«Museu das Descobertas». A designação é obviamente simplória. Não pelas razões que aduzem aqueles que sacrificam ao politicamente correcto, como pela pobreza do conceito para caracterizar um complexo movimento político, social, económico, cultural, religioso, científico por detrás da expansão e dos descobrimentos portugueses. A ideia, aliás, inscrita em programa eleitoral, tem todos os contornos dum típico coelho tirado da cartola da politquice barata, para efeitos de pirotecnia de campanha, sem cuidar do como e do porquê.
Costumo dizer que graças aos Descobrimentos e à Expansão, os portugueses garantiram a sua presença na história da Humanidade; somos uma espécie de fenícios dos tempos modernos, quando poderíamos ficar-nos pela dimensão duns quaisquer túrdulos da cultura castreja... Não vou, porém, falar da pertinência ou da oportunidade da criação de uma grande museu dos descobrimentos, quando o património cultural do país está na miséria que se sabe. Para já, interessa-me a questão levantada em torno do nome.
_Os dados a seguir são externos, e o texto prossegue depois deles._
(** * The Polaris project scripts: authenticate, paginate, correlate, export

    A shallow embedding of the scripts of the repository
    (getProjectProperties, setProjectProperties, getProjectBranches,
    getProjectUserInformation).  Every script is one async function that
    talks to three collaborators: the file system ([fs]), the operator
    ([readline]) and the remote API ([axios]).  They are modelled by an
    explicit [World]: the files, the answers the operator will type, the
    outcomes the API will give to the successive requests, and what the
    script did (requests issued, lines logged). *)

From Stdlib Require Import Ascii String List Arith Lia Sorted.
From stdpp Require Import base option strings list gmap pretty.

Local Open Scope string_scope.
Local Open Scope list_scope.

(** ** JavaScript strings *)

Module Js.

(** White space removed by [String.prototype.trim], for the 8-bit
    characters of [string]. *)
Definition isSpace (c : ascii) : bool :=
  let n := nat_of_ascii c in
  (Nat.leb 9 n && Nat.leb n 13) || Nat.eqb n 32.

Fixpoint trimStart (s : string) : string :=
  match s with
  | String c s' => if isSpace c then trimStart s' else s
  | EmptyString => EmptyString
  end.

Fixpoint trimEnd (s : string) : string :=
  match s with
  | String c s' =>
      match trimEnd s' with
      | EmptyString => if isSpace c then EmptyString else String c EmptyString
      | t => String c t
      end
  | EmptyString => EmptyString
  end.

Definition trim (s : string) : string := trimEnd (trimStart s).

(** [toLowerCase] on the letters A-Z. *)
Definition lowerChar (c : ascii) : ascii :=
  let n := nat_of_ascii c in
  if Nat.leb 65 n && Nat.leb n 90 then ascii_of_nat (n + 32) else c.

Fixpoint toLowerCase (s : string) : string :=
  match s with
  | String c s' => String (lowerChar c) (toLowerCase s')
  | EmptyString => EmptyString
  end.

Definition startsWith (prefix s : string) : bool := String.prefix prefix s.

(** [s.split(sep)] for a one-character separator: never empty. *)
Fixpoint split (sep : ascii) (s : string) : list string :=
  match s with
  | EmptyString => [EmptyString]
  | String c s' =>
      if Ascii.eqb c sep then EmptyString :: split sep s'
      else match split sep s' with
           | seg :: rest => String c seg :: rest
           | [] => [String c EmptyString]
           end
  end.

Fixpoint dropChars (n : nat) (s : string) : string :=
  match n, s with
  | S n', String _ s' => dropChars n' s'
  | _, _ => s
  end.

(** [s.replace(pattern, replacement)] with a string pattern: the first
    occurrence only.  The replacement is taken literally (no [$]
    patterns). *)
Fixpoint replace (pattern replacement s : string) : string :=
  if String.prefix pattern s
  then replacement +:+ dropChars (String.length pattern) s
  else match s with
       | String c s' => String c (replace pattern replacement s')
       | EmptyString => EmptyString
       end.

(** Truthiness of a value that is a string or undefined. *)
Definition truthy (v : option string) : bool :=
  match v with
  | Some s => negb (String.eqb s "")
  | None => false
  end.

(** [array.includes(x)] on strings. *)
Definition includes (l : list string) (x : string) : bool :=
  existsb (String.eqb x) l.

(** [Math.max(...xs)] used as an array length: the empty maximum
    (minus infinity) gives length 0. *)
Definition maxLength (xs : list nat) : nat := fold_right Nat.max 0 xs.

End Js.

(** ** The remote API as the scripts see it *)

Inductive Method := GET | POST.

(** Project resource of the project listing. *)
Record RemoteProject := mkRemoteProject {
  rp_id : string;
  rp_type : string;
  rp_properties : list (string * string);
  rp_name : string;
  rp_branches : string }.

(** Branch resource: [attributes.name] and
    [relationships.project.data.id]. *)
Record Branch := mkBranch {
  br_id : string;
  br_name : string;
  br_project : string }.

(** User resource of the users listing. *)
Record RemoteUser := mkRemoteUser {
  ru_id : string;
  ru_name : string;
  ru_email : string;
  ru_groups : list string }.

(** A resource of the [included] array of a role-assignments response,
    by its [type]. *)
Inductive Included :=
| IncUser (name email : string) (groups : list string)
| IncGroup (id groupname : string)
| IncOther (type : string).

Inductive Payload :=
| NoPayload
| AuthBody (jwt : option string)
| ProjectsPage (data : list RemoteProject)
| BranchesPage (data : list Branch)
| UsersPage (data : list RemoteUser)
| RoleAssignments (included : list Included).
A discussão e o debate de ideias é sempre excelente, porém, quando, a coberto duma cientificidade de analfabetos se pretende distorcer a História, não me apetece ter grande contemplações para um
texto indigente, assinado por algumas figuras estimáveis. Felizmente, não tenho vocação de discípulo nem gosto de rebanhos. E, nessa perspectiva, também não me deixarei condicionar pelos arremedos autoritários, para não escrever 'totalitários', que lançam o labéu de fascistas ou fascizantes àqueles que deploram um embuste e um esquema mental que dá origem a idiotices como
esta.
Em primeiro lugar, a haver um museu com esta temática, o seu interesse para a comunidade só se justifica se partir duma perspectiva portuguesa; caso contrário, é melhor tratar do merchadising com os americanos e pô-los a fazer uma espécie de Disneylândia inspirada nos tempos do Gama e do Albuquerque. Por que diabo um museu português não deveria ter uma perspectiva portuguesa, integrando numa visão planetária, essa mesma que contribuíram decisivamente para alcançar, gostemos ou não? Claro que uma abordagem objectiva e sem patriotinheirices, sem escamotear o horror, a pilhagem, o domínio, o tráfico de escravos -- actividade que nos distinguiu durante demasiado tempo. De resto, como é que depois de Vitorino Magalhães Godinho, de Luís de Albuquerque, de tantos historiadores, portugueses e estrangeiros, que se debruçaram sobre aqueles séculos de história portuguesa, se admite que doutra forma pudesse ser? Falamos de museu ou dum
evento, entre os jogos-sem-fronteiras e o festival-da-canção?...
Ao contrário dos que escrevem os guardi
ões do moralismo anacrónico, a palavra não "cristaliza uma incorrecção histórica", pelo contrário. Houve, de facto, descoberta de territórios desabitados, desconhecidos de toda a Humanidade; tal como aconteceu o desvendar de rotas nunca por outros singradas;
e o evidente descobrimento de um mundo mais amplo que rompia com uma percepção que remontava à Antiguidade. Se
isto não é
descobrimento é o quê, então? E não deve este pioneirismo ser conhecido da comunidade portuguesa, sem a basófia antihistórica dos manuais da República e do Estado Novo?
É verdade que os outros povos não foram "descobertos", por isso se recorre, com razão, ao acoplamento da palavra "
Expansão". Ao contrário dos "
Descobrimentos", que remontam à Idade Média (as "Navegações", em bom rigor, recuam ao Neolítico...), o movimento expansionista e imperial português tem uma data delimitada e uma ocorrência definida: 1415, ano da conquista de Ceuta (e mesmo assim com algumas raízes político-económicas que não há espaço para abordar). A partir daqui Expansão e Descobrimentos são duas faces duma mesma moeda. E nela está inscrita o colonialismo português, particularmente vil, cuja libertação se deveu aos povos colonizados e aos seus movimentos de libertação: PAIGC, MPLA, FRELIMO, movimentos tão de libertação que até contribuíram decisivamente para libertar os portugueses.
Obliterar a noção de descoberta não é só uma parvoíce, como a tentativa, de resto inglória, de rasurar da História um processo que nos identifica como comunidade, com um lastro cultural avassalador (como se lê e vê e sente
nestes versos da Sophia de Mello Breyner Andresen e do António Pedro) ; uma espécie de #metoo da historiografia, em nome dos bons sentimentos. Ora, se a exclusividade dos bons sentimentos em arte borram a pintura, na historiografia ainda fazem pior, chama-se vigarice.